After having moved sideways in December, last year (53.1) and January this year (53.0), the Absa Purchasing Managers’ Index (PMI) plummeted to 48.8 index points in February. It fell further to 48.1 in March, before recovering to 49.8 in April. April was the third straight month that the index pointed to a deterioration in business conditions in the manufacturing sector.
The S&P Global South Africa PMI also signalled dismal economic activity in the private sector, dropping from 50.5 in February to 49.7 in March, and further to 49.6 in April, remaining below the 50.0 neutral mark.
According to the report, business activity at South African firms continued to contract at the start of the second quarter, as a slight lift in demand was more than offset by capacity constraints from load shedding and supply shortages. The resilient vehicle market has also faltered since March.
The motor industry sold 37 107 cars and commercial vehicles in April -0.2% fewer than in the corresponding month last year. Passenger car sales took the biggest knock, dropping 6.0% y/y from 31 631 to 24 174 in April, this year.

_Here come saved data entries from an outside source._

(** A session served a round is served its frames. *)
Lemma deliver_round s m sid ty ss ss' frames msgs :
  tracks (s_runner s) m -> sid <> "" -> m !! sid = Some ss -> Forall2 (carries sid ty) frames msgs ->
  serve ty ss msgs = Some ss' ->
  exists s', deliver None s frames = Some s' /\ tracks (s_runner s') (<[sid := ss']> m).
Proof.
  intros Ht Hne Hs Hf. revert s m ss Ht Hs. induction Hf as [|[[now from] msg] [from' pl] frames msgs Hcar _ IH];
    intros s m ss Ht Hs Hserve; cbn [serve] in Hserve.
  - injection Hserve as <-. exists s. by rewrite insert_id.
  - destruct Hcar as (Hfrom & Hsid & Hty & Hpl). cbn [fst snd] in *. subst from' ty pl.
    destruct (s_message ss (Type_ msg) from (Payload msg)) as [s1 res] eqn:Hm.
    assert (Hu : forall e, res <> Unwind e) by (by intros e ->).
    destruct (onMessage_tracks s m now from msg sid ss s1 res Ht Hne Hs Hsid Hm Hu) as (s2 & Ho & Ht2).
    destruct (IH s2 (<[sid := s1]> m) s1 Ht2 (lookup_insert_eq _ _ _)) as (s3 & Hd & Ht3); [by destruct res|].
    rewrite insert_insert_eq in Ht3. exists s3. cbn [deliver]. by rewrite Ho.
Qed.

(** Every state a service reaches tracks some sessions. *)
Lemma reached_tracks trigger `{!LawfulTrigger trigger} hook env cfg s ops s' :
  cfg_Runner cfg = Some r0 -> NewService env cfg = inr s -> svc_run trigger hook s ops = Some s' ->
  exists m, tracks (s_runner s') m.
Proof.
  intros Hr Hn Hrun. unfold NewService in Hn. rewrite Hr in Hn.
  destruct (String.eqb (cfg_Addr cfg) ""); [done|]. destruct ((zlen (cfg_Secret cfg) =? 0) && _); [done|].
  destruct (cfg_AllowDevBypass cfg && _); [done|]. injection Hn as <-.
  eapply (svc_run_follows trigger hook (fun _ => True)) in Hrun as (_ & _ & rops & Hs & _); [|apply NewHub_ok|done].
  exists (spec_run ps None rops), rops. by split.
Qed.
End served.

On the global front, April saw a further marginal increase in global manufacturing production, as improved supply chain conditions and the clearance of existing backlogs offset weaker demand.
The JP Morgan Global Manufacturing PMI, however, remained unchanged at 49.6 in April, the eighth successive month below the neutral 50.0 mark, signalling ongoing strain in the global manufacturing sector.

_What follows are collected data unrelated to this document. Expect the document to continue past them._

(** A raw literal. *)
Lemma raw_literal k s n : (0 < k)%nat -> HasPrefix (quote :: s) triple = false -> raw_closing k s (k + 1) = Some n ->
  (2 < n <= k + 1 + length s)%nat /\
  forall t, swiftStringEnd (take n (replicate k hash ++ quote :: s) ++ t) = inr (Some n).
Proof.
  intros Hk Hm Hc. destruct (raw_closing_spec _ _ _ _ Hc) as [Hb Ht]. split; [lia|]. intros t.
  replace n with (length (replicate k hash) + S (n - (k + 1)))%nat at 1 by (rewrite length_replicate; lia).
  rewrite take_app_add. cbn [take]. rewrite <- app_assoc. cbn [app]. rewrite swiftStringEnd_hashes by (done || lia).
  rewrite beq_refl, Ht. cbn [negb].
  rewrite triple_tail in Hm |- *. rewrite HasPrefix_take, Hm by (cbn; lia). done.
Qed.

Lemma swiftStringEnd_Some s n : swiftStringEnd s = inr (Some n) ->
  (2 <= n <= length s)%nat /\ (n = 2%nat -> exists r, s = quote :: quote :: r /\ head r <> Some quote) /\
  forall t, (n = 2%nat -> head t <> Some quote) -> swiftStringEnd (take n s ++ t) = inr (Some n).
Proof.
  destruct (count_hashes_spec s) as (r & Hs & Hr). set (k := count_hashes s) in Hs. clearbody k. subst s. destruct k as [|k].
  - cbn [replicate app]. destruct r as [|c r]; [done|]. intros He. unfold swiftStringEnd in He. destruct (beq c quote) eqn:Hq.
    + apply beq_spec in Hq as ->. destruct (HasPrefix _ _) eqn:Hm; [done|]. destruct (closing r 1) eqn:Hc; [|done]. injection He as ->.
      destruct (quoted_literal r n Hm Hc) as (Hb & H2 & Ht). split_and!; [lia|cbn; lia| |done].
      intros (t & -> & Hh)%H2. by exists t.
    + rewrite (proj2 (beq_false c hash)) in He by (cbn in Hr; congruence). done.
  - rewrite swiftStringEnd_hashes by (done || lia). destruct r as [|c r]; [done|]. destruct (beq c quote) eqn:Hq; [|done]. cbn [negb].
    apply beq_spec in Hq as ->. destruct (HasPrefix _ _) eqn:Hm; [done|]. destruct (raw_closing _ _ _) eqn:Hc; [|done]. intros [= ->].
    destruct (raw_literal (S k) r n) as [Hb Ht]; [lia|done|done|]. split_and!; [lia|rewrite length_app, length_replicate; cbn; lia|lia|auto].
Qed.

(** ** The fuel is enough *)

Lemma line_rest_spec s : exists w r, s = w ++ r /\ newline ∉ w /\ line_rest s = length w /\ (r = [] \/ head r = Some newline).
Proof.
  unfold line_rest. pose proof (span_spec (fun c => negb (beq c newline)) s) as Hs. destruct (span _ s) as [w r].
  destruct Hs as (-> & Hw & Hr). exists w, r. split_and!; [done| |done|].
  - intros Hin. rewrite Forall_forall in Hw. apply Hw in Hin. by rewrite beq_refl in Hin.
  - destruct r as [|c r]; [by left|]. right. cbn. f_equal. apply beq_spec. by apply negb_false_iff.
Qed.

Lemma line_rest_app w r : newline ∉ w -> r = [] \/ head r = Some newline -> line_rest (w ++ r) = length w.
Proof.
  intros Hw Hr. unfold line_rest. induction w as [|c w IH]; cbn.
  - destruct r as [|c r]; [done|]. destruct Hr as [?|[= ->]]; [done|]. cbn. by rewrite beq_refl.
  - apply not_elem_of_cons in Hw as [Hc Hw]. rewrite (proj2 (beq_false c newline)) by done. cbn [negb]. specialize (IH Hw).
    destruct (span _ (w ++ r)) as [v q]. cbn in *. by f_equal.
Qed.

However, the broader JP Morgan Global Composite Output Index rose to 54.2 in April, up from 53.4 in March, signalling expansion in each of the past three months.
According to the index authors, clearly, this was not a synchronised global recovery across all sectors, though pockets of growth were evident.
The standardised nominal value of transactions cleared through BankservAfrica in April was R1.22 trillion compared to March’s R1.19 trillion, while the number of transactions moderated from an all-time high of 149 million to 135.9 million in April, Naidoo said. This was said to be partially due to the many public holidays in April.
The average value of transactions covered by the BETI has declined over time, especially in the past six months. In April, the average value was 6.4% lower than the average recorded a year earlier. This was said to be confirming the growing trend in electronic payments.
Kruger said while the BETI reflected a small increase in April, the other indicators confirmed their doubts that this was the start of a notable recovery phase for the economy. “South Africans should prepare themselves for ‘more of the same’ for a longer period than hoped for,” Kruger said.
Last week, the FAO Food Price Index (FFPI) averaged 127.2 points in April, up 0.8 points (0.6%) from March, and standing 31.2 points (19.7%) below its value in the corresponding month last year.
The slight rebound in the FFPI in April was led by a steep increase in the sugar price index, along with an upturn in the meat price index, while the cereals, dairy and vegetable oil price indices continued to drop.